BRIEF:
Find every line below that contains the word "when" and copy it out.

(Items from a dataset)
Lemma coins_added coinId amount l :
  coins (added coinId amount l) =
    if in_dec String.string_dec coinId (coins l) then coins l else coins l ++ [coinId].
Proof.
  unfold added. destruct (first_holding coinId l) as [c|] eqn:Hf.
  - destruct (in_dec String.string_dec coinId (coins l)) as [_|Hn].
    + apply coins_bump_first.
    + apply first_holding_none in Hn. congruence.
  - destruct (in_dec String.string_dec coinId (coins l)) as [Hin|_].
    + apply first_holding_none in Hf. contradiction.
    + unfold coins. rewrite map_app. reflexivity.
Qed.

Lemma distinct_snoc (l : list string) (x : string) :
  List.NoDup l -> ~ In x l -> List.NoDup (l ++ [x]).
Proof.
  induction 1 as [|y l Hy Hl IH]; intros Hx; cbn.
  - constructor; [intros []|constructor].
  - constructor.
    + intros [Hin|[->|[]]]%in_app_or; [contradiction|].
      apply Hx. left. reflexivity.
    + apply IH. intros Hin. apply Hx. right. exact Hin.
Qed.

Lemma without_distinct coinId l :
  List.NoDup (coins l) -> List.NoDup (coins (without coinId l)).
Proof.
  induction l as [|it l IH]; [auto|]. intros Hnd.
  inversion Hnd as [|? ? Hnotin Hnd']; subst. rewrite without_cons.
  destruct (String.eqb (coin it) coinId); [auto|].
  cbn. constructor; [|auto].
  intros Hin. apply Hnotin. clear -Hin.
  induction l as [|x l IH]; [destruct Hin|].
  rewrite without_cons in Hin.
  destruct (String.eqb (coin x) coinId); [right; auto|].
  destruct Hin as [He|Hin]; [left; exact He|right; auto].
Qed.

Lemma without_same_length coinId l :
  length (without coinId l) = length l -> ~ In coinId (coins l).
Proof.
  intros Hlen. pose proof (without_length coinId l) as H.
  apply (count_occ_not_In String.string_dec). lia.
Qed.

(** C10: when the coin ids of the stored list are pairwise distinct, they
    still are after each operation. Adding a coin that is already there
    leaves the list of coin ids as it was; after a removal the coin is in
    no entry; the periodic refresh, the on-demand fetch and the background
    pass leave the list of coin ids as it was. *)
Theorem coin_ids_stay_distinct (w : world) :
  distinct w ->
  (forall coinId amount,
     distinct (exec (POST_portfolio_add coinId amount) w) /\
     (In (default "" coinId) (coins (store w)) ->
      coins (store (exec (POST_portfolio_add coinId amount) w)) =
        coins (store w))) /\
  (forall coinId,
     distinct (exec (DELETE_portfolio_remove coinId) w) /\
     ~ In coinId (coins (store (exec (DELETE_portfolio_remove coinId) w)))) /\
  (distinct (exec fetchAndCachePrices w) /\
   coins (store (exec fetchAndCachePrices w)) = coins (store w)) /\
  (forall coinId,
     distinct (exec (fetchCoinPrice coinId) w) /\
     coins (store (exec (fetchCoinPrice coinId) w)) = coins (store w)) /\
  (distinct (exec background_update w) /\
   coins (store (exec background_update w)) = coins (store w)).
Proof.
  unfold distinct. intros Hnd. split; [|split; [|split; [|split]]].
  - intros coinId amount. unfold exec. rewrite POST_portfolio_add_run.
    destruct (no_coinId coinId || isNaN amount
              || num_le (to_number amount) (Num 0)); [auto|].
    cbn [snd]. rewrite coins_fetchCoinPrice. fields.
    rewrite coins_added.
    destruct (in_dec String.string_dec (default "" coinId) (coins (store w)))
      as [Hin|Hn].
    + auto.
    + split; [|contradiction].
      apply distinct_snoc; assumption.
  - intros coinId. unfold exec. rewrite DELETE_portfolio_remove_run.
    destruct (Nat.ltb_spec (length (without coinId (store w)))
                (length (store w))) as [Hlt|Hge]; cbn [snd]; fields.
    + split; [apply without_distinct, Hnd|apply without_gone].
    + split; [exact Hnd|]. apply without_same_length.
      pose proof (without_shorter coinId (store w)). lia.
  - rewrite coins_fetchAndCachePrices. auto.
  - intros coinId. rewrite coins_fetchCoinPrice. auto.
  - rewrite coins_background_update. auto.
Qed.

...

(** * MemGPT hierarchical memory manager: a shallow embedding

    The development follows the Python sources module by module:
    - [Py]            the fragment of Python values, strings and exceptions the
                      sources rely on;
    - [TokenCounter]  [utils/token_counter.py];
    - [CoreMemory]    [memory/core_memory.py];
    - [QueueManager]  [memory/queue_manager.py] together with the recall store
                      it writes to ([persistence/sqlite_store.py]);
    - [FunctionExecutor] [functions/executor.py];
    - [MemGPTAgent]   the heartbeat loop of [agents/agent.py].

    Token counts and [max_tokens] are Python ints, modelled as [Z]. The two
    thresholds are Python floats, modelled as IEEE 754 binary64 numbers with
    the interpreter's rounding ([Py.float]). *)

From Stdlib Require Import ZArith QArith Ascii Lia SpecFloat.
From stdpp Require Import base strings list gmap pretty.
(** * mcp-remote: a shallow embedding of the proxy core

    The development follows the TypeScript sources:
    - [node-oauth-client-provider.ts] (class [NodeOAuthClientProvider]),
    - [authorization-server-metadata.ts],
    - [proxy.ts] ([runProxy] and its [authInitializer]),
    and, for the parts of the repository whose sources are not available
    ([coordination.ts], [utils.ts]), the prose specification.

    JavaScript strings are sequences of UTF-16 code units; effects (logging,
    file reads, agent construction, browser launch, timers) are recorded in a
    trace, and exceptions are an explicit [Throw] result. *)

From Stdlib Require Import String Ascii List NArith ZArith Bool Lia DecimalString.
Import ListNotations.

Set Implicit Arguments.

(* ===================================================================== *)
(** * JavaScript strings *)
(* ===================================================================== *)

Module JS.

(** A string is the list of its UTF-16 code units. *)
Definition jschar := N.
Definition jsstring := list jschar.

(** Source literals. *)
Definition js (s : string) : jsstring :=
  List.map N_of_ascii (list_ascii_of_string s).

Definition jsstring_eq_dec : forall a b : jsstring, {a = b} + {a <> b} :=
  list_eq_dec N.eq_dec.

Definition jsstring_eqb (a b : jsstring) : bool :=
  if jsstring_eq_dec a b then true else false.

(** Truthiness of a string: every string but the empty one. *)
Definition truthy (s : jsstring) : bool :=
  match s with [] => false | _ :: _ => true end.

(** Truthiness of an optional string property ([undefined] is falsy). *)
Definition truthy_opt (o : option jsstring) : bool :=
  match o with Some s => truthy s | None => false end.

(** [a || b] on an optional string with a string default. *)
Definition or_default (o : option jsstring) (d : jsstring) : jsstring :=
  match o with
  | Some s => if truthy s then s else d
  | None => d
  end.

--

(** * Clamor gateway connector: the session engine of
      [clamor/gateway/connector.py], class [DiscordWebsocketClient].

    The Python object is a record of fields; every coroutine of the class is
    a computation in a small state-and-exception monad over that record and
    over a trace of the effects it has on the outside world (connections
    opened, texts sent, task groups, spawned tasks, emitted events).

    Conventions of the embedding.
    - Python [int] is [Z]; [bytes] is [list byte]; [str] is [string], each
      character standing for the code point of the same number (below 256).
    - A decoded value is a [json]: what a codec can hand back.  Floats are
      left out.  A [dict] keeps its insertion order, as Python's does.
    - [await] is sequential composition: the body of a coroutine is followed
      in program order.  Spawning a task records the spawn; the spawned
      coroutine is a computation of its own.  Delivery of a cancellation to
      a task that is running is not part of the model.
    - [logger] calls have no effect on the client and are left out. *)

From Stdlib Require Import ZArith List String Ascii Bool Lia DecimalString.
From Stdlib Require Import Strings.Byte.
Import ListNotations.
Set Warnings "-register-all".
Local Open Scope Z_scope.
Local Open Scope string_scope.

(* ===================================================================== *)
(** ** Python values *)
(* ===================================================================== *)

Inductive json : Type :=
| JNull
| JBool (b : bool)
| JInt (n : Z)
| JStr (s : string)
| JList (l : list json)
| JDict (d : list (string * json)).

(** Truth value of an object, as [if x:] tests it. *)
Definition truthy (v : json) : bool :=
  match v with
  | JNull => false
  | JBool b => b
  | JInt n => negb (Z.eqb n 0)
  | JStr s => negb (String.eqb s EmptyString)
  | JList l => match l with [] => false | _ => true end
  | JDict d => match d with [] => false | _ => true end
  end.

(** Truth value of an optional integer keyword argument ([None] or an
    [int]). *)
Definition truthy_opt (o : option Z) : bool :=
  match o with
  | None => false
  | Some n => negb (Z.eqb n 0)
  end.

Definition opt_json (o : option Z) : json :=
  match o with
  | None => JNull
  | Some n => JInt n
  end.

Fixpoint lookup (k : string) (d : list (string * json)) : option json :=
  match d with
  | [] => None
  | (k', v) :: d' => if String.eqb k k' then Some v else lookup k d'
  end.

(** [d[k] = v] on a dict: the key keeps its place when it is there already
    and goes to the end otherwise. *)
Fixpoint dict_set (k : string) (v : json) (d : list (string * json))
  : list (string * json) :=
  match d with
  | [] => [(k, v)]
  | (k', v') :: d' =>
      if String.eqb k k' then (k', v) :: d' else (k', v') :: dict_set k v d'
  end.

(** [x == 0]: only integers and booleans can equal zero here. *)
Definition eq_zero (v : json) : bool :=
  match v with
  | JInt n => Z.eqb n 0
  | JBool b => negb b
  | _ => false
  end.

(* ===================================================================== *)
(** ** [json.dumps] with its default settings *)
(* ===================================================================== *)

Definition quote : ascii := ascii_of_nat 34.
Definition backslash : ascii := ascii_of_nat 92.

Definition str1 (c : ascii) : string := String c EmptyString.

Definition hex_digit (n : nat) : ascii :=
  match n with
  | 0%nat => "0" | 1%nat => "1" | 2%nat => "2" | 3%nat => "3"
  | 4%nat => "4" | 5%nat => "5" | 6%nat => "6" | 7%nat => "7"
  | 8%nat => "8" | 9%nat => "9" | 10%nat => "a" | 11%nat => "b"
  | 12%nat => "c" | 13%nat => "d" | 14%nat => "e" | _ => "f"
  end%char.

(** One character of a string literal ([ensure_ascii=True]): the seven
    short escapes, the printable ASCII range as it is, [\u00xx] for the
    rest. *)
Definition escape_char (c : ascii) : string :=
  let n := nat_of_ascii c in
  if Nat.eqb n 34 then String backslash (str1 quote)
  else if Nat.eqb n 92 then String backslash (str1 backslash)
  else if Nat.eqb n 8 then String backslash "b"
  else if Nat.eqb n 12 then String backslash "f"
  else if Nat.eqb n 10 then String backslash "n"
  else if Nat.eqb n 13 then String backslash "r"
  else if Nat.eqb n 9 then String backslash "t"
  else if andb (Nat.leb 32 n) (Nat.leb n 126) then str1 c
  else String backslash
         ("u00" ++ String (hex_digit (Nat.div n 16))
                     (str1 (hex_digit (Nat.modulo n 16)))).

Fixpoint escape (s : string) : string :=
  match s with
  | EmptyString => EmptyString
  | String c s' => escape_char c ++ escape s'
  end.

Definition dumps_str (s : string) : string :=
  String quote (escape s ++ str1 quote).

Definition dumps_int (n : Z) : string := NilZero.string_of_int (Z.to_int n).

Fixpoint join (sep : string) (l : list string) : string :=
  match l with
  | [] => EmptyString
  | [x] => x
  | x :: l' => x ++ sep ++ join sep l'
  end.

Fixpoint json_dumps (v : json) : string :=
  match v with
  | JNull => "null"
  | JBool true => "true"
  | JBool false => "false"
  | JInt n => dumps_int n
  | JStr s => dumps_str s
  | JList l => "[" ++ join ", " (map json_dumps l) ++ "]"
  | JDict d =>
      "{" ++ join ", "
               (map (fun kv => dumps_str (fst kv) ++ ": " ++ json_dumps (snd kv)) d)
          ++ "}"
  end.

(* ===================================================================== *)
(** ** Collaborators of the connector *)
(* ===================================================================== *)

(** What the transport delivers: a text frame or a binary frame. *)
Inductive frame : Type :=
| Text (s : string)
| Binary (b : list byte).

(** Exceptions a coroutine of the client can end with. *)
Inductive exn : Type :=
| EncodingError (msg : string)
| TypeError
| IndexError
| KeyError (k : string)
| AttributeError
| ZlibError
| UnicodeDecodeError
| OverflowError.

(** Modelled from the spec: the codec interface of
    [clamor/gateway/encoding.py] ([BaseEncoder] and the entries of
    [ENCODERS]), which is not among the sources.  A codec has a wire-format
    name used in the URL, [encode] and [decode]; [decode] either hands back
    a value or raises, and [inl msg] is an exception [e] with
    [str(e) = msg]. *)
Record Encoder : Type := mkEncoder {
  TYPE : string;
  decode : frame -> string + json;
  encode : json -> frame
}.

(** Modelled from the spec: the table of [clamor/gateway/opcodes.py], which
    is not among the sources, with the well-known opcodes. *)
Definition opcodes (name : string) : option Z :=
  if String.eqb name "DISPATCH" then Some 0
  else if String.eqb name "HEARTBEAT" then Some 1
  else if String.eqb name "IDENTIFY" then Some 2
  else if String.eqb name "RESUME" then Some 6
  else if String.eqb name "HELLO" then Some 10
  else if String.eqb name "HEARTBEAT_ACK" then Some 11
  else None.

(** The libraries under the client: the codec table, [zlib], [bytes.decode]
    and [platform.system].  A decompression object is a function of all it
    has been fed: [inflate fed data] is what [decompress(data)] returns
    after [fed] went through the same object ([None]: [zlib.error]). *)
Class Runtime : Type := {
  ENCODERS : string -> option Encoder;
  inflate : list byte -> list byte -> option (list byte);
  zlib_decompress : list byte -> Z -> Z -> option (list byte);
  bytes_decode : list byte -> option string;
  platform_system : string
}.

WRITTEN ANSWER:
(** C10: when the coin ids of the stored list are pairwise distinct, they
(** [d[k] = v] on a dict: the key keeps its place when it is there already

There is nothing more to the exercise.